Nun scheinen aber die empirischen Begriffe, in welchen die räumlichen Massbestimmungen gegründet sind, der Begriff des festen Körpers und des Lichtstrahls, im Unendlichkleinen ihre Gültigkeit zu verlieren; es ist also sehr wohl denkbar, dass die Massverhältnisse des Raumes im Unendlichkleinen den Voraussetzungen der Geometrie nicht gemäss sind, und dies würde man in der That annehmen müssen, sobald sich dadurch die Erscheinungen auf einfachere Weise erklären liessen.

Die Frage über die Gültigkeit der Voraussetzungen der Geometrie im Unendlichkleinen hängt zusammen mit der Frage nach dem innern Grunde der Massverhältnisse des Raumes. Bei dieser Frage, welche wohl noch zur Lehre vom Raume gerechnet werden darf, kommt die obige Bemerkung zur Anwendung, dass bei einer discreten Mannigfaltigkeit das Princip der Massverhältnisse schon in dem Begriffe dieser Mannigfaltigkeit enthalten ist, bei einer stetigen aber anders woher hinzukommen muss. Es muss also entweder das dem Raume zu Grunde liegende Wirkliche eine discrete Mannigfaltigkeit bilden, oder der Grund der Massverhältnisse ausserhalb, in darauf wirkenden bindenen Kräften, gesucht werden.

Translation (based on the one by William Cifford)

The questions about the immeasurably great are for the interpretation of nature useless questions. But this is not the case with the questions about the immeasurably small.

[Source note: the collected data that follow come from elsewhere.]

Lemma sampleReceiver_storesOnly : storesOnly sampleChunks sampleReceiver.
Proof. intros i c H. vm_compute in H. discriminate H. Defined.

Lemma sampleReceiver_fedPrefix : fedPrefix sampleChunks sampleReceiver.
Proof. split; [vm_compute; split; discriminate | reflexivity]. Defined.

Lemma receive_feeds_prefix_witness :
  concat (fed (fst (receive [ChunkArrives sampleChunk1; ChunkArrives sampleChunk;
                             ChunkArrives sampleChunk2; UpdateEnds] sampleReceiver)))
  = concat (take (Z.to_nat (bufferedChunkIndex
                              (fst (receive [ChunkArrives sampleChunk1;
                                             ChunkArrives sampleChunk;
                                             ChunkArrives sampleChunk2; UpdateEnds]
                                      sampleReceiver))))
              sampleChunks).
Proof.
  apply (receive_feeds_prefix sampleChunks _ sampleReceiver sample_carries
           sampleReceiver_storesOnly sampleReceiver_fedPrefix).
Defined.

(** With every chunk stored and a sink that accepts its blocks, one
    completion of the sink moves the cursor by five chunks, or to the end. *)
Lemma feeder_round (chunks : list Bytes) (s : Service) (sb : SourceBuffer) :
  storesOnly chunks s -> storesAll chunks s -> fedPrefix chunks s ->
  sourceBuffer s = Some sb -> appendFails sb = false ->
  bufferedChunkIndex (fst (onUpdateEnd s))
  = Z.min (bufferedChunkIndex s + 5) (Z.of_nat (length chunks))
  /\ storesOnly chunks (fst (onUpdateEnd s))
  /\ storesAll chunks (fst (onUpdateEnd s))
  /\ fedPrefix chunks (fst (onUpdateEnd s))
  /\ exists sb' : SourceBuffer,
       sourceBuffer (fst (onUpdateEnd s)) = Some sb' /\ appendFails sb' = false.
Proof.
  intros Hstore Hall Hfed Hsb Hok.
  destruct (onUpdateEnd_keeps chunks s Hstore Hfed) as (Hstore' & Hfed' & _).
  assert (Hmissing : forall j : Z, 0 <= j -> receivedChunks s !! j = None ->
                       Z.of_nat (length chunks) <= j).
  { intros j Hj Hnone. destruct (Z.le_gt_cases (Z.of_nat (length chunks)) j); [assumption|].
    destruct (lookup_lt_is_Some_2 chunks (Z.to_nat j)) as [c Hc]; [lia|].
    assert (Hi : index chunks j = Some c) by (apply index_lookup; auto).
    apply Hall in Hi. congruence. }
  revert Hstore' Hfed'. unfold onUpdateEnd, andThen, assign.
  set (s0 := set_isBuffering false s).
  destruct (collectSequential_spec 5 (receivedChunks s) (bufferedChunkIndex s) [])
    as (run & E & Hlen & _ & Hmax).
  cbn [app] in E. destruct Hfed as ((Hlo & Hhi) & _).
  destruct run as [|c run].
  - destruct Hmax as [Hmax|Hmax]; [discriminate|].
    cbn [length Z.of_nat] in Hmax. rewrite Z.add_0_r in Hmax.
    rewrite (bufferChunks_waits s0 Hmax). cbn [fst snd]. intros Hstore' Hfed'.
    pose proof (Hmissing _ Hlo Hmax).
    split_and!; [cbn; lia | assumption | exact Hall | assumption | now exists sb].
  - assert (E0 : fst (bufferChunks s0)
                 = set_bufferedChunkIndex
                     (bufferedChunkIndex s + Z.of_nat (length (c :: run)))
                     (set_sourceBuffer
                        (Some {| appended := appended sb ++ [concat (c :: run)];
                                 appendFails := false |})
                        (set_isBuffering true s0)))
      by (apply (bufferChunks_feeds s0 sb c run); auto).
    destruct (bufferChunks s0) as [s1 e1]. cbn [fst snd] in *. subst s1.
    intros Hstore' Hfed'. pose proof Hfed' as ((_ & Hhi') & _).
    cbn [bufferedChunkIndex set_bufferedChunkIndex] in Hhi'.
    split_and!; [| assumption | exact Hall | assumption | eexists; split; reflexivity].
    cbn [bufferedChunkIndex set_bufferedChunkIndex].
    destruct Hmax as [Hmax|Hmax]; [lia|].
    apply Hmissing in Hmax; lia.
Qed.





Lemma bufferChunks_pressure (s : Service) :
  (isBuffering s = true -> bufferChunks s = (s, []))
  /\ (fed (fst (bufferChunks s)) = fed s
      \/ (isBuffering (fst (bufferChunks s)) = true
          /\ exists block : Bytes, fed (fst (bufferChunks s)) = fed s ++ [block])).
Proof.
  unfold bufferChunks, fed.
  destruct (sourceBuffer s) as [sb|] eqn:Hsb; [|cbn; rewrite Hsb; auto].
  destruct (isBuffering s); [cbn; rewrite Hsb; auto|].
  split; [discriminate|].
  destruct (collectSequential 5 _ _ _) as [[|c run] j]; [cbn; rewrite Hsb; auto|].
  destruct (appendFails sb); cbn; rewrite ?Hsb; eauto.
Qed.
(** * Ten software Delta-Sigma modulators with colour envelopes (main.c)

    A shallow embedding of the MSP430 firmware: the global channel arrays
    [max], [req], [sum], the packed output word [outBits], the four
    envelope functions with their static phase counters, the modulator
    loop [calc_output_bits] and the body of the infinite loop of [main].

    Machine integers are modelled as [Z] with the wrap-around written out:
    on the MSP430 an [int] has 16 bits and a [char] has 8. *)

From Stdlib Require Import ZArith Lia Bool List.
From stdpp Require Import base list.
Import ListNotations.

Local Open Scope Z_scope.

(** ** Machine arithmetic *)

(** [unsigned int]: 16 bits. *)
Definition uint16 (z : Z) : Z := z mod 65536.

(** [unsigned char]: 8 bits. *)
Definition uint8 (z : Z) : Z := z mod 256.

(** [int]: 16 bits, two's complement. *)
Definition sint16 (z : Z) : Z := (z + 32768) mod 65536 - 32768.

(** ** Compile-time configuration (the [#define] block) *)

Record config := {
  P1_COMM_ANOD : Z;
  P2_COMM_ANOD : Z;
  LOOP_SPEED   : Z;
  MAX_CH_0_2   : Z;
  MAX_CH_3_5   : Z;
  MAX_CH_6_7   : Z;
  MAX_CH_8_9   : Z;
  STEPS_CH_0_2 : Z;
  STEPS_CH_3_5 : Z;
  STEPS_CH_6_7 : Z;
  STEPS_CH_8_9 : Z
}.

(** Number of modulator channels. *)
Definition N_CH : nat := 10.

(** The values of the repository. *)
Definition shipped : config := {|
  P1_COMM_ANOD := 63;
  P2_COMM_ANOD := 0;
  LOOP_SPEED   := 6;
  MAX_CH_0_2   := 200;
  MAX_CH_3_5   := 200;
  MAX_CH_6_7   := 100;
  MAX_CH_8_9   := 150;
  STEPS_CH_0_2 := 100;
  STEPS_CH_3_5 := 100;
  STEPS_CH_6_7 := 50;
  STEPS_CH_8_9 := 150
|}.

(** The increment macros; [/] on C integers truncates.  The macros are
    constant expressions: like the products [k * STEPS] below they are taken
    exact, which they are whenever they fit an [int] (600 at most for the
    shipped values). *)
Definition INC_CH_0_2 (c : config) : Z := Z.quot (MAX_CH_0_2 c) (STEPS_CH_0_2 c).
Definition INC_CH_3_5 (c : config) : Z := Z.quot (MAX_CH_3_5 c) (STEPS_CH_3_5 c).
Definition INC_CH_6_7 (c : config) : Z := Z.quot (MAX_CH_6_7 c) (STEPS_CH_6_7 c).
Definition INC_CH_8_9 (c : config) : Z := Z.quot (MAX_CH_8_9 c) (STEPS_CH_8_9 c).

(** ** Program state: the globals and the function-local statics *)

Record state := {
  max       : list Z;   (* unsigned int max[N_CH]  *)
  req       : list Z;   (* unsigned char req[N_CH] *)
  sum       : list Z;   (* unsigned int sum[N_CH]  *)
  outBits   : Z;        (* unsigned int outBits    *)
  stCnt_0_2 : Z;        (* static int stCnt of calc_CH_0_TO_2 *)
  stCnt_3_5 : Z;        (* static int stCnt of calc_CH_3_TO_5 *)
  stCnt_6_7 : Z;        (* static int stCnt of calc_CH_6_TO_7 *)
  stCnt_8_9 : Z         (* static int stCnt of calc_CH_8_TO_9 *)
}.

It is upon the exactness with which we follow phenomena into the infinitely small that our knowledge of their causal relations essentially depends.

[...]

Now it seems that the empirical notions on which the metrical determinations of space are founded, the notion of a solid body and of a ray of light, cease to be valid for the infinitely small. We are therefore quite at liberty to suppose that the metric relations of space in the infinitely small do not conform to the hypotheses of geometry; and we ought in fact to suppose it, if we can thereby obtain a simpler explanation of phenomena.

The question of the validity of the hypotheses of geometry in the infinitely small is bound up with the question of the ground of the metric relations of space. In this last question, which we may still regard as belonging to the doctrine of space, is found the application of the remark made above; that in a discrete manifoldness, the ground of its metric relations is given in the notion of it, while in a continuous manifoldness, this ground must come from outside. Either therefore the reality which underlies space must form a discrete manifoldness, or we must seek the ground of its metric relations outside it, in binding forces which act upon it.